Before I link to a great Michael Barone column, I want to tell a quick story. The best part of doing Pundit Review Radio isn’t the millions of dollars we make:), but the ability to talk with people I have admired and read for years. People like Daniel Henninger, Glenn Reynolds, Ed Morrisey, Michelle Malkin, Hugh Hewitt, Michael Medved, Michael Yon and Matt from Blackfive, and so many others. I was recently trying to explain this to a friend who has no interest in politics, and doesn’t know who any of these people are. This guy is a huge NBA fan, so I said that it would be like him interviewing Allen Iverson, Paul Pierce and Dwayne Wade every weekend. That is really what I feel like, a kid in a candy shop.

On two occassions I have left voice mails for Michael Barone inviting him on Pundit Review Radio. In each instance, he called me back within an hour to apologize because he could not make it (one time he was travelling, one time a family thing). I have to say, it was a thrill just to have him call me back. Not many call back when they can’t come on, they just don’t return messages and assume you will figure it out. Not Michael Barone, he’s a class act.

Vietnam, Watergate and Rove
Left-wing nostalgia dies hard, but can it survive the events of this week?

BY MICHAEL BARONE

Historians may regard it as a curious thing that the left and the press have been so determined to fit current events into templates based on events that occurred 30 to 40 years ago.
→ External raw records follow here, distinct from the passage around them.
(** * Pinocchio: skeleton construction, compression and ray queries

    Shallow embedding of [src/Pinocchio/skeleton.cpp] (class [Skeleton] and
    [FileSkeleton]) and of the query interface declared in
    [src/Pinocchio/intersector.h].

    Conventions of the embedding:
    - a C++ [int] is a [Z]; the vectors of the program hold far fewer than
      2^31 entries, so no index arithmetic wraps;
    - a [double] is idealised as a real number ([R]): rounding, overflow
      and NaN are outside the embedding;
    - a [vector<T>] is a [list T]; reading or writing outside its bounds is
      undefined behaviour in C++ and is modelled as failure ([None]);
    - [jointNames] is an associative container from [string] to [int] used
      only through [operator[]], which value-initialises (to 0) and inserts
      a missing key before returning it. *)

From Stdlib Require Import ZArith Reals Lra Lia.
From stdpp Require Import base option list gmap strings sorting.
Open Scope Z_scope.

(** * The program *)

(** ** Geometry *)

(** Modelled from the spec: [PVector3], whose header is not part of the
    sources, is a point of 3D space, three [double]s; the operations below
    are the ones [skeleton.cpp] applies to it, and [length] is the
    Euclidean length. *)
Record PVector3 : Type := mkVec { vx : R; vy : R; vz : R }.

(** [v * d], [v *= d] *)
Definition vscale (v : PVector3) (d : R) : PVector3 :=
  mkVec (vx v * d) (vy v * d) (vz v * d).

(** [a - b] *)
Definition vsub (a b : PVector3) : PVector3 :=
  mkVec (vx a - vx b) (vy a - vy b) (vz a - vz b).

(** [a + b] *)
Definition vadd (a b : PVector3) : PVector3 :=
  mkVec (vx a + vx b) (vy a + vy b) (vz a + vz b).

(** [a * b] on two vectors: the dot product *)
Definition vdot (a b : PVector3) : R :=
  (vx a * vx b + vy a * vy b + vz a * vz b)%R.

(** [v.length()] *)
Definition vlength (v : PVector3) : R := sqrt (vdot v v).

(** ** Vectors indexed by [int] *)

(** [v[i]] as an rvalue *)
Definition at_ {A} (v : list A) (i : Z) : option A :=
  if decide (0 ≤ i) then v !! Z.to_nat i else None.

(** [v[i] = x] *)
Definition set_at {A} (v : list A) (i : Z) (x : A) : option (list A) :=
  if decide (0 ≤ i < Z.of_nat (length v)) then Some (<[Z.to_nat i := x]> v)
  else None.

(** [v[i].push_back(x)] *)
Definition push_at {A} (v : list (list A)) (i : Z) (x : A)
  : option (list (list A)) :=
  l ← at_ v i; set_at v i (l ++ [x]).

(** [v.size()] as an [int] *)
Definition size {A} (v : list A) : Z := Z.of_nat (length v).

(** [m[k]] on the name table: the value found, or 0 after inserting it *)
Definition index_name (m : gmap string Z) (k : string) : Z * gmap string Z :=
  match m !! k with
  | Some i => (i, m)
  | None => (0, <[k := 0]> m)
  end.

(** ** The skeleton *)

Record Graph : Type := mkGraph {
  verts : list PVector3;
  edges : list (list Z)
}.

(** The data members of [class Skeleton].  The class declaration is not
    part of the sources; the types are read off the uses in
    [skeleton.cpp]: [fGraphV] and [cGraphV] have [verts] and [edges],
    [fcFractionV] and [cLengthV] hold [double]s, [cFeetV] and [cFatV] are
    [vector<bool>], the other vectors hold [int]s, and [jointNames] maps
    names to [int]s. *)
Record Skeleton : Type := mkSkeleton {
  fGraphV : Graph;
  fPrevV : list Z;
  fSymV : list Z;
  cGraphV : Graph;
  cPrevV : list Z;
  cSymV : list Z;
  cFeetV : list bool;
  cFatV : list bool;
  cfMapV : list Z;
  fcMapV : list Z;
  fcFractionV : list R;
  cLengthV : list R;
  jointNames : gmap string Z
}.

(** A default-constructed [Skeleton]. *)
Definition emptySkeleton : Skeleton :=
  mkSkeleton (mkGraph [] []) [] [] (mkGraph [] []) [] [] [] [] [] [] [] [] ∅.

Definition with_full (s : Skeleton) (g : Graph) (prev sym : list Z)
    (names : gmap string Z) : Skeleton :=
  mkSkeleton g prev sym (cGraphV s) (cPrevV s) (cSymV s) (cFeetV s) (cFatV s)
    (cfMapV s) (fcMapV s) (fcFractionV s) (cLengthV s) names.

(** [Skeleton::makeJoint] *)
Definition makeJoint (name : string) (pos : PVector3) (previous : string)
    (s : Skeleton) : option Skeleton :=
  let cur := size (fSymV s) in
  let sym := fSymV s ++ [-1] in
  let vs := verts (fGraphV s) ++ [vscale pos (1 / 2)] in
  let es := resize (Z.to_nat (cur + 1)) [] (edges (fGraphV s)) in
  let names := <[name := cur]> (jointNames s) in
  if decide (previous = "") then
    Some (with_full s (mkGraph vs es) (fPrevV s ++ [-1]) sym names)
  else
    let '(prev, names') := index_name names previous in
    es1 ← push_at es cur prev;
    es2 ← push_at es1 prev cur;
    Some (with_full s (mkGraph vs es2) (fPrevV s ++ [prev]) sym names').

(** [Skeleton::makeSymmetric] *)
Definition makeSymmetric (name1 name2 : string) (s : Skeleton)
    : option Skeleton :=
  let '(i1, names1) := index_name (jointNames s) name1 in
  let '(i2, names2) := index_name names1 name2 in
  let '(i1, i2) := if decide (i1 > i2) then (i2, i1) else (i1, i2) in
  sym ← set_at (fSymV s) i2 i1;
  Some (with_full s (fGraphV s) (fPrevV s) sym names2).

(** [Skeleton::setFoot], [Skeleton::setFat] *)
Definition setFoot (name : string) (s : Skeleton) : option Skeleton :=
  let '(i, names) := index_name (jointNames s) name in
  c ← at_ (fcMapV s) i;
  feet ← set_at (cFeetV s) c true;
  Some (mkSkeleton (fGraphV s) (fPrevV s) (fSymV s) (cGraphV s) (cPrevV s)
          (cSymV s) feet (cFatV s) (cfMapV s) (fcMapV s) (fcFractionV s)
          (cLengthV s) names).

Definition setFat (name : string) (s : Skeleton) : option Skeleton :=
  let '(i, names) := index_name (jointNames s) name in
  c ← at_ (fcMapV s) i;
  fat ← set_at (cFatV s) c true;
  Some (mkSkeleton (fGraphV s) (fPrevV s) (fSymV s) (cGraphV s) (cPrevV s)
          (cSymV s) (cFeetV s) fat (cfMapV s) (fcMapV s) (fcFractionV s)
          (cLengthV s) names).

(** ** Loops *)

(** [for(i = lo; i < lo + cnt; ++i) body], the bound being fixed while the
    loop runs. *)
Fixpoint for_loop {St} (body : Z → St → option St) (i : Z) (cnt : nat)
    (st : St) : option St :=
  match cnt with
  | O => Some st
  | S k => st' ← body i st; for_loop body (i + 1) k st'
  end.

(** ** Compression *)

(** Body of the first loop of [initCompressed]; the state is
    [(fcMapV, cfMapV)]. *)
Definition map_body (es : list (list Z)) (i : Z) (st : list Z * list Z)
    : option (list Z * list Z) :=
  let '(fc, cf) := st in
  e ← at_ es i;
  if decide (size e = 2 ∧ i ≠ 0) then Some (fc, cf)
  else fc' ← set_at fc i (size cf); Some (fc', cf ++ [i]).

(** [while(fcMapV[curPrev] < 0) curPrev = fPrevV[curPrev];] A walk over
    [fuel] joints that has not stopped revisits a joint and never stops. *)
Fixpoint find_retained (prev fc : list Z) (fuel : nat) (curPrev : Z)
    : option Z :=
  match fuel with
  | O => None
  | S f =>
      m ← at_ fc curPrev;
      if decide (m < 0) then p ← at_ prev curPrev; find_retained prev fc f p
      else Some curPrev
  end.

(** Body of the second loop; the state is [(cGraphV.verts, cSymV, cPrevV)]. *)
Definition link_body (s : Skeleton) (fc cf : list Z) (i : Z)
    (st : list PVector3 * list Z * list Z)
    : option (list PVector3 * list Z * list Z) :=
  let '(cv, csym, cprev) := st in
  c ← at_ cf i;
  v ← at_ (verts (fGraphV s)) c;
  q ← at_ (fSymV s) c;
  csym' ← (if decide (0 ≤ q) then m ← at_ fc q; set_at csym i m
           else Some csym);
  cprev' ← (if decide (0 < i) then
              p ← at_ (fPrevV s) c;
              a ← find_retained (fPrevV s) fc (length (fPrevV s)) p;
              m ← at_ fc a;
              set_at cprev i m
            else Some cprev);
  Some (cv ++ [v], csym', cprev').

(** Body of the third loop; the state is [cGraphV.edges]. *)
Definition edge_body (cprev : list Z) (i : Z) (ce : list (list Z))
    : option (list (list Z)) :=
  p ← at_ cprev i;
  ce1 ← push_at ce i p;
  push_at ce1 p i.

(** [lengths[k] = v] on the local [hash_map<int, double>]: the table keeps
    one binding per key. *)
Definition assign (lengths : list (Z * R)) (k : Z) (v : R) : list (Z * R) :=
  filter (λ kv, kv.1 ≠ k) lengths ++ [(k, v)].

(** The [do ... while(fcMapV[cur] == -1)] walk of the fourth loop; the
    state is [(lengths, cLengthV)].  [lengths[cur]] is read back right
    after it is assigned. *)
Fixpoint measure_chain (s : Skeleton) (fc : list Z) (i : Z) (fuel : nat)
    (cur : Z) (lengths : list (Z * R)) (cl : list R)
    : option (list (Z * R) * list R) :=
  match fuel with
  | O => None
  | S f =>
      p ← at_ (fPrevV s) cur;
      vc ← at_ (verts (fGraphV s)) cur;
      vp ← at_ (verts (fGraphV s)) p;
      let len := vlength (vsub vc vp) in
      let lengths' := assign lengths cur len in
      t ← at_ cl i;
      cl' ← set_at cl i (t + len)%R;
      m ← at_ fc p;
      if decide (m = -1) then measure_chain s fc i f p lengths' cl'
      else Some (lengths', cl')
  end.

(** The loop over the bindings of [lengths].  The keys are pairwise
    distinct, so the order in which the table is traversed does not
    matter.  The quotient is that of the reals: it stands for the
    program's division when [cLengthV[i]] is not zero.  On a bone of
    length zero the program divides [0.] by [0.] and stores a NaN, which
    no real number stands for; the properties below that speak of stored
    fractions are stated for bones whose length is not zero. *)
Fixpoint store_fractions (i : Z) (cl : list R) (lengths : list (Z * R))
    (fr : list R) : option (list R) :=
  match lengths with
  | [] => Some fr
  | (k, v) :: rest =>
      t ← at_ cl i;
      fr' ← set_at fr k (v / t)%R;
      store_fractions i cl rest fr'
  end.

(** Body of the fourth loop; the state is [(fcFractionV, cLengthV)]. *)
Definition measure_body (s : Skeleton) (fc cf : list Z) (i : Z)
    (st : list R * list R) : option (list R * list R) :=
  let '(fr, cl) := st in
  cur ← at_ cf i;
  '(lengths, cl') ← measure_chain s fc i (length (fPrevV s)) cur [] cl;
  fr' ← store_fractions i cl' lengths fr;
  Some (fr', cl').

(** [Skeleton::initCompressed] *)
Definition initCompressed (s : Skeleton) : option Skeleton :=
  let n := length (fPrevV s) in
  let fc0 := resize n (-1) (fcMapV s) in
  let fr0 := resize n (-1)%R (fcFractionV s) in
  '(fc, cf) ← for_loop (map_body (edges (fGraphV s))) 0 n (fc0, cfMapV s);
  let m := length cf in
  let cprev0 := resize m (-1) (cPrevV s) in
  let csym0 := resize m (-1) (cSymV s) in
  let ce0 := resize m [] (edges (cGraphV s)) in
  let feet := replicate (length cprev0) false in
  let fat := replicate (length cprev0) false in
  '(cv, csym, cprev) ←
    for_loop (link_body s fc cf) 0 m (verts (cGraphV s), csym0, cprev0);
  ce ← for_loop (edge_body cprev) 1 (length cprev - 1) ce0;
  let cl0 := resize (length cprev) 0%R (cLengthV s) in
  '(fr, cl) ←
    for_loop (measure_body s fc cf) 1 (length cprev - 1) (fr0, cl0);
  Some (mkSkeleton (fGraphV s) (fPrevV s) (fSymV s) (mkGraph cv ce) cprev
          csym feet fat cf fc fr cl (jointNames s)).

(** ** Scaling *)

(** Body of the first loop of [scale]; the state is [fGraphV.verts]. *)
Definition scale_full_body (factor : R) (i : Z) (fv : list PVector3)
    : option (list PVector3) :=
  v ← at_ fv i; set_at fv i (vscale v factor).

(** Body of the second loop; the state is [(cGraphV.verts, cLengthV)]. *)
Definition scale_comp_body (factor : R) (i : Z)
    (st : list PVector3 * list R) : option (list PVector3 * list R) :=
  let '(cv, cl) := st in
  v ← at_ cv i;
  cv' ← set_at cv i (vscale v factor);
  l ← at_ cl i;
  cl' ← set_at cl i (l * factor)%R;
  Some (cv', cl').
The people who effectively framed the issues raised by Vietnam and Watergate did something like the opposite; they insisted that Vietnam was not a reprise of World War II or Korea and that Watergate was something different from the operations J. Edgar Hoover conducted for Franklin Roosevelt or John Kennedy. Journalists in the 1940s, ’50s and early ’60s tended to believe they had a duty to buttress Americans’ faith in their leaders and their government. Journalists since Vietnam and Watergate have tended to believe that they have a duty to undermine such faith, especially when the wrong party is in office.
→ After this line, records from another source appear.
(** * claude-code-router-az: Azure bearer-token cache, auth middleware and
      configuration loading

    A shallow embedding of
    - [src/middleware/azure-auth.ts] (the token cache [getAzureToken] and the
      [azureAuthMiddleware] that rewrites [provider.api_base_url]),
    - the second copy of that middleware, which carries the deployment and
      the API version in [x-azure-*] request headers instead,
    - the configuration utilities [readConfigFile] and [initConfig],
    - [updateConfig] of [update-azure-config.js].

    Module-level JavaScript state ([tokenCache], [azureCredential]) is
    threaded explicitly.  The clock [Date.now()] is an input in
    milliseconds; the bearer-token provider of [@azure/identity] is an
    oracle giving the outcome of its k-th invocation.  Calls to [log] and
    [console.log] write nothing to the modelled state; what is kept of them
    is the conversion of their template arguments to strings, which throws
    for a configuration value that has a [toString] key of its own.  The
    middleware is embedded twice: over provider records typed as the
    configuration schema has them, and over records whose [api_base_url]
    may be absent or not a string. *)

From stdpp Require Import base option strings gmap fin_maps list.
From Stdlib Require Import ZArith Lia Ascii.

Local Open Scope string_scope.
Local Open Scope Z_scope.

(** ** The token cache of [azure-auth.ts] *)

Module TokenCache.

Definition AZURE_SCOPE : string := "https://cognitiveservices.azure.com/.default".

(** [{ token: string; expiresAt: number }] *)
Record CacheEntry := { token : string; expiresAt : Z }.

(** What awaiting [tokenProvider(...)] yields: the promise resolves with a
    token or rejects with an error. *)
Inductive Outcome :=
  | Resolved (tok : string)
  | Rejected (err : string).

(** The module-level variables.  [azureCredential] is [true] once
    [initializeAzureAuth] has built the credential (and with it
    [tokenProvider]); [acquisitions] counts the invocations of
    [tokenProvider] made so far. *)
Record AuthState := {
  tokenCache : gmap string CacheEntry;
  azureCredential : bool;
  acquisitions : nat
}.

Definition initializeAzureAuth (st : AuthState) : AuthState :=
  if azureCredential st then st
  else {| tokenCache := tokenCache st;
          azureCredential := true;
          acquisitions := acquisitions st |}.

(** [cached && cached.expiresAt > Date.now() + 60000]: the cached token
    when the test passes. *)
Definition cached_token (now : Z) (cached : option CacheEntry)
  : option string :=
  match cached with
  | Some e => if expiresAt e >? now + 60000 then Some (token e) else None
  | None => None
  end.

(** An [async] function runs synchronously up to its first [await].  The
    first segment of [getAzureToken] either returns the cached token or
    invokes [tokenProvider] and suspends on that invocation, the k-th. *)
Inductive Suspended :=
  | Returned (tok : string)
  | Awaiting (k : nat).

Definition getAzureToken_begin (now : Z) (st : AuthState)
  : AuthState * Suspended :=
  let cacheKey := AZURE_SCOPE in
  let cached := tokenCache st !! cacheKey in
  match cached_token now cached with
  | Some tok => (st, Returned tok)
  | None =>
      let st1 := initializeAzureAuth st in
      ({| tokenCache := tokenCache st1;
          azureCredential := azureCredential st1;
          acquisitions := S (acquisitions st1) |},
       Awaiting (acquisitions st1))
  end.

(** The second segment runs when the awaited promise settles: on success
    the token is cached for 50 minutes from the clock reading taken now, on
    failure the error is rethrown. *)
Definition getAzureToken_resume (now : Z) (r : Outcome) (st : AuthState)
  : AuthState * Outcome :=
  match r with
  | Resolved tok =>
      ({| tokenCache :=
            <[AZURE_SCOPE := {| token := tok;
                                expiresAt := now + 50 * 60 * 1000 |}]>
              (tokenCache st);
          azureCredential := azureCredential st;
          acquisitions := acquisitions st |},
       Resolved tok)
  | Rejected err => (st, Rejected err)
  end.

Section Sequential.

(** Outcome of the k-th invocation of [tokenProvider]. *)
Variable tokenProvider : nat → Outcome.

(** One call of [getAzureToken] run to completion with no other task
    scheduled in between: [now] is read at line 23, [now'] at line 44. *)
Definition getAzureToken (now now' : Z) (st : AuthState)
  : AuthState * Outcome :=
  match getAzureToken_begin now st with
  | (st1, Returned tok) => (st1, Resolved tok)
  | (st1, Awaiting k) => getAzureToken_resume now' (tokenProvider k) st1
  end.

(** *** Interleaved callers

    Several calls of [getAzureToken] in flight on the event loop.  Each
    is a task that is not yet started, suspended on its [await], or
    finished; the scheduler picks a task and runs its next segment to
    completion with the clock reading of that moment. *)
Inductive Task :=
  | Start
  | Waiting (k : nat)
  | Done (r : Outcome).

Definition step (w : AuthState * list Task) (ev : nat * Z)
  : AuthState * list Task :=
  let '(st, tasks) := w in
  let '(i, now) := ev in
  match tasks !! i with
  | Some Start =>
      match getAzureToken_begin now st with
      | (st1, Returned tok) => (st1, <[i := Done (Resolved tok)]> tasks)
      | (st1, Awaiting k) => (st1, <[i := Waiting k]> tasks)
      end
  | Some (Waiting k) =>
      let '(st1, r) := getAzureToken_resume now (tokenProvider k) st in
      (st1, <[i := Done r]> tasks)
  | Some (Done _) | None => w
  end.

Definition run (sch : list (nat * Z)) (w : AuthState * list Task)
  : AuthState * list Task :=
  foldl step w sch.

(** Two callers, both issued before either resumes: [i] starts first and
    [p] resumes first. *)
Definition two_callers (i p : nat) (t1 t2 t3 t4 : Z) : list (nat * Z) :=
  [(i, t1); ((1 - i)%nat, t2); (p, t3); ((1 - p)%nat, t4)].

End Sequential.

End TokenCache.

(** ** The request rewriter [azureAuthMiddleware] *)

Module Middleware.
Import TokenCache.

(** A provider record of the configuration: [name] and [api_base_url] are
    strings, [auth_type] and [api_key] may be absent. *)
Record Provider := {
  name : string;
  api_base_url : string;
  auth_type : option string;
  api_key : option string;
  models : list string
}.

(** The part of the Fastify request the middleware reads and writes.
    [selectedProvider] is a reference to a provider object shared with
    the configuration, not a copy of it. *)
Record Request := {
  headers : gmap string string;
  selectedProvider : option nat;
  azureDeployment : option string;
  azureApiVersion : option string
}.

(** [reply.code(c).send({ error: e })] *)
Record Reply := { code : Z; error : string }.

(** The state a request handler runs against: the token cache module and
    the provider objects, addressed by reference. *)
Record World := {
  auth : AuthState;
  store : gmap nat Provider
}.

(** JavaScript truthiness of an optional string property. *)
Definition truthy (v : option string) : bool :=
  match v with
  | Some s => negb (String.eqb s "")
  | None => false
  end.

(** [s.split(sep)[0]] for a non-empty separator: the text before the first
    occurrence of [sep], all of [s] when there is none. *)
Fixpoint split_head (sep s : string) : string :=
  if String.prefix sep s then ""
  else match s with
       | EmptyString => ""
       | String c s' => String c (split_head sep s')
       end.

Definition set_headers (hs : gmap string string) (r : Request) : Request :=
  {| headers := hs;
     selectedProvider := selectedProvider r;
     azureDeployment := azureDeployment r;
     azureApiVersion := azureApiVersion r |}.

(** [delete provider.api_key] *)
Definition delete_api_key (p : Provider) : Provider :=
  {| name := name p;
     api_base_url := api_base_url p;
     auth_type := auth_type p;
     api_key := None;
     models := models p |}.

(** [provider.api_base_url = url] *)
Definition set_api_base_url (url : string) (p : Provider) : Provider :=
  {| name := name p;
     api_base_url := url;
     auth_type := auth_type p;
     api_key := api_key p;
     models := models p |}.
That belief has its perils for journalism, as the Fitzgerald investigation has shown. The peril that the press may find itself in the hot seat, but even more the peril that it will get the story wrong. The visible slavering over the prospect of a Rove indictment is just another item in the list of reasons why the credibility of the “mainstream media” has been plunging. There’s also a peril for the political left. Vietnam and Watergate were arguably triumphs for honest reporting. But they were also defeats for America–and for millions of freedom-loving people in the world. They ushered in an era when the political opposition and much of the press have sought not just to defeat administrations but to delegitimize them. The pursuit of Karl Rove by the left and the press has been just the latest episode in the attempted criminalization of political differences. Is there any hope that it might turn out to be the last?